4 de enero de 2017. Cines Parqueastur, Corvera.
Una nave espacial lleva a más de cinco mil pasajeros hibernados hacia un lejano planeta. El viaje durará ciento veinte años pero cuando aún faltan noventa para llegar al destino el impacto contra un gran meteorito provoca daños en la nave que hacen que uno de los pasajeros se despierte. Tras un año de soledad decidirá que quiere tener una compañera.

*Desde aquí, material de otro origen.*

(** What the udp and tcp schemes do to their port set. *)
Inductive port_reach : PortSet -> Prop :=
| pr_new f t s :
    0 <= f < u16_mod -> 0 <= t < u16_mod -> PortSet_new f t = Ok (Some s) -> port_reach s
| pr_get s fuel o s' : port_reach s -> get_port fuel s = Some (o, s') -> port_reach s'
| pr_claim s p : port_reach s -> 0 <= p < u16_mod -> port_reach (claim_port p s).2
| pr_acquire s p : port_reach s -> 0 <= p < u16_mod -> port_reach (acquire_port p s).2
| pr_release s p : port_reach s -> 0 <= p < u16_mod -> port_reach (release_port p s).2.

Lemma wf_insert_port s p n : port_wf s -> 0 <= p < u16_mod -> port_wf (set_ports (<[p := n]> (ports s)) s).
Proof.
  intros [Hf Hr Hn Hk] Hp. split; cbn; try done.
  intros k m [[<- _] | [_ H]]%lookup_insert_Some; eauto.
Qed.

Lemma wf_delete_port s p : port_wf s -> port_wf (set_ports (delete p (ports s)) s).
Proof.
  intros [Hf Hr Hn Hk]. split; cbn; try done.
  intros k m [_ H]%lookup_delete_Some; eauto.
Qed.

Lemma port_wf_set_next s n : port_wf s -> 0 <= n < u16_mod -> port_wf (set_next n s).
Proof. intros [Hf Hr Hn Hk] Hb. by split. Qed.

Lemma port_new_wf f t s :
  0 <= f < u16_mod -> 0 <= t < u16_mod -> PortSet_new f t = Ok (Some s) -> port_wf s.
Proof.
  intros Hf Ht. unfold PortSet_new. destruct (t <? f); [done |].
  destruct (arith_cases (S := unit) 16 (t - f + 1) tt) as [-> | (y & -> & Hy)]; [lia | done |].
  intros [= <-]. split; cbn; try done; try (unfold u16_mod in *; lia).
Qed.

Lemma get_port_wf fuel s o s' : port_wf s -> get_port fuel s = Some (o, s') -> port_wf s'.
Proof.
  intros Hw. unfold get_port. destruct (range s <=? _); [by intros [= _ <-] |].
  destruct (find_vacant fuel (next s) (ports s)) as [k |] eqn:Ek; [| done].
  apply find_vacant_Some in Ek as [_ Hk]; [| apply Hw].
  pose proof (port_wf_set_next _ k (wf_insert_port s k 1 Hw Hk) Hk) as Hw'.
  unfold modify, mbind, M_bind.
  destruct (arith_cases 16 (from s + k) (set_next k (set_ports (<[k:=1]> (ports s)) s)))
    as [-> | (y & -> & _)]; [lia | |]; intros [= _ <-]; [done |].
  apply port_wf_set_next; [done |]. apply Z.mod_pos_bound, u16_mod_pos.
Qed.

Lemma port_reach_wf s : port_reach s -> port_wf s.
Proof.
  induction 1 as [f t s Hf Ht Hn | s fuel o s' _ IH H | s p _ IH Hp | s p _ IH Hp | s p _ IH Hp].
  - exact (port_new_wf _ _ _ Hf Ht Hn).
  - exact (get_port_wf _ _ _ _ IH H).
  - unfold claim_port. rewrite gets_bind. destruct (ports s !! p); [done |].
    by apply wf_insert_port.
  - change (wp (acquire_port p) (fun _ => port_wf) s). unfold acquire_port. wp_run;
      by apply wf_insert_port.
  - change (wp (release_port p) (fun _ => port_wf) s). unfold release_port. wp_run.
    all: match goal with |- context [if ?b then _ else _] => destruct b end;
      [by apply wf_delete_port | by apply wf_insert_port].
Qed.
Lemma handle_request_within request now w :
  counted (scheme w) -> next_fd (scheme w) + 1 < usize_mod -> wp (handle_request request now) (within 1 w) w.
Proof.
  intros Hc Hn. assert (forall {A} (x : A) n w, 0 <= n -> counted (scheme w) -> wp (mret x) (within n w) w) as Hret by (intros; by apply within_refl).
  unfold handle_request. destruct (kind request) as [req | id | req | req | | | | id]; try by apply Hret.
  - apply wp_bind, wp_lift. destruct (from_sqe_unchecked req) as [[op |] | e |]; [| by apply answer_within; [lia | | intros; apply Hret] | by apply within_refl | by left].
    apply call_within; [lia | done | done |]. intros r w1 Hc1 Hi1 Hq1. destruct (would_block r && negb (is_explicitly_nonblock op)) eqn:Hb.
    + apply andb_true_iff in Hb as [Hb _]. rewrite (would_block_not_ok r Hb), Z.sub_0_r. apply sock_within_bind; [lia | |].
      * apply scheme_wp; [apply sane_try, sane_pure, pure_handle_block | apply steady_try, steady_pure, pure_handle_block | done].
      * intros [t | e |] w2 Hc2 Hi2; [| by apply answer_within; [lia | | intros; apply within_refl] | by left].
        apply wp_modify. right. split_and!; [done | apply frame_refl |]. unfold issued. cbn. rewrite length_app. cbn. lia.
    + eapply wp_mono; [intros o w2; apply (within_more 0); destruct (response_ok r); lia |]. apply answer_within; [lia | done |]. intros. by apply Hret.
  - apply wp_modify. right. split_and!; [done | apply frame_refl |]. unfold issued. cbn.
    assert (length (mark_cancelling id (wait_queue w)) = length (wait_queue w)) as ->; [| lia].
    induction (wait_queue w) as [| h q IH]; cbn; [done |]. case_match; cbn; lia.
  - eapply wp_mono; [intros o w2; by apply (within_more 0) |]. apply scheme_wp; [apply on_close_sane | apply on_close_steady | done].
Qed.
(** *** Notification *)

Lemma events_within fd f w : counted (scheme w) -> files (scheme w) !! fd = Some f ->
  wp (zoom scheme (fun s w => set_scheme (s, mem w) w) (events fd f)) (within 0 w) w.
Proof.
  intros Hc Hf. apply wp_zoom. pose proof (events_wp fd f _ Hc Hf) as H1. pose proof (events_steady fd f (scheme w)) as H2.
  unfold wp in *. destruct H1 as [| [H1 H3]]; [by left | right]. unfold issued. cbn. split_and!; [done | done | lia].
Qed.

Lemma notify_files_within fds : forall w, counted (scheme w) -> wp (notify_files fds) (within 0 w) w.
Proof.
  induction fds as [| fd fds IH]; intros w Hc; cbn [notify_files]; [by apply within_refl |].
  apply wp_bind, wp_gets, wp_bind, wp_unwrap; [| by left]. intros f Hf.
  apply sock_within_bind; [done | by apply events_within |]. intros ev w1 Hc1 _. apply sock_within_bind; [done | | intros _ w2 Hc2 _; by apply IH].
  case_match; [| by apply within_refl]. unfold post_fevent. apply sock_within_bind; [done | by apply write_response_within |]. intros b w2 Hc2 _. apply wp_fail_if; intros _; by apply within_refl.
Qed.

Lemma length_swap_remove {A} i (l : list A) : (i < length l)%nat -> length (swap_remove i l) = (length l - 1)%nat.
Proof.
  intros Hi. unfold swap_remove. destruct (Nat.eqb_spec i (length l - 1)); [rewrite length_take; lia |].
  destruct (l !! (length l - 1)%nat) eqn:E; [rewrite length_insert, length_take; lia |]. apply lookup_ge_None in E. lia.
Qed.

Lemma settle_waits h now r : settle h now r = None -> would_block r = true.
Proof. unfold settle. destruct (would_block r); [done |]. by cbn. Qed.

Lemma wake_loop_within now : forall fuel i w,
  counted (scheme w) -> issued w < usize_mod -> wp (wake_loop fuel i now) (within 0 w) w.
Proof.
  induction fuel as [| fuel IH]; intros i w Hc Hn; cbn [wake_loop]; apply wp_bind, wp_gets; (destruct (wait_queue w !! i) as [h |] eqn:Hh; [| by apply within_refl]).
  - by left.
  - pose proof (lookup_lt_Some _ _ _ Hh) as Hlt. apply call_within; [done | done | unfold issued in Hn; lia |].
    intros r w1 Hc1 Hi1 Hq1. destruct (settle h now r) as [resp |] eqn:Hs.
    + apply wp_bind, wp_modify. set (w2 := set_wait_queue _ w1). assert (issued w2 = issued w1 - 1) as E2.
      { unfold issued. cbn. rewrite length_swap_remove by (rewrite Hq1; lia). rewrite Hq1. lia. }
      assert (frame (scheme w1) (scheme w2)) as Hf by apply frame_refl.
      eapply wp_mono; [| apply (answer_within resp (wake_loop fuel i now) 0 w2)].
      * intros o w3 Hw. apply (within_more (-1 + 0)); [destruct (response_ok r); lia |]. apply (within_trans _ _ w1 w2); [done | lia | done].
      * done.
      * done.
      * intros w3 Hc3 Hi3. apply IH; [done |]. destruct (response_ok r); lia.
    + rewrite (would_block_not_ok _ (settle_waits _ _ _ Hs)) in *. apply IH; [done | lia].
Qed.

Lemma notify_sockets_within now w : counted (scheme w) -> issued w < usize_mod -> wp (notify_sockets now) (within 0 w) w.
Proof.
  intros Hc Hn. unfold notify_sockets. apply wp_bind, wp_lift. destruct now as [t | e |]; [| by apply within_refl | by left].
  apply wp_bind, wp_gets. apply sock_within_bind; [done | by apply notify_files_within |]. intros _ w1 Hc1 Hi1.
  apply wp_bind, wp_gets, wake_loop_within; [done | lia].
Qed.
End server.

El director de The imitation game nos presenta esta historia futurista que, más que a la de Robinson o la bella durmiente, se asemeja a la de Adán y Eva en un paraíso viajero en el que él es un dios pecador que finalmente encontrará su redención con ella. La escenografía es magnífica y se hacen muy gratas esas dos horas que pasamos en ese inmenso y solitario Titanic sideral lleno de tecnologías del porvenir, entre ellas un barman androide de lo más comprensivo. Como corresponde a un paraíso así la pareja es muy guapa y molona. Pero, al modo del cine más palomitero, todo queda siempre muy clarito y sobreexplicado. Y es una lástima porque con una idea así (incluido ese deux ex machina que, destinado a morir, parecía inevitable que fuera negro) se podría haber hecho una película mucho más atractiva e inquietante. Pero, como ya vimos en Marte de Ridley Scott, parece que en el cine cósmico americano hay bastante miedo a seguir las maneras de Kubrick y dejar al espectador a solas con los misterios de otro planeta o de una nave lejana. Así que, con mimbres galácticos tan estupendos y una historia sobre Adán y Eva que podría haber tenido mucho más interés, uno acaba añorando los vértigos espaciales y sentimentales que hace tres años nos hizo sentir Cuarón más cerquita de la Tierra.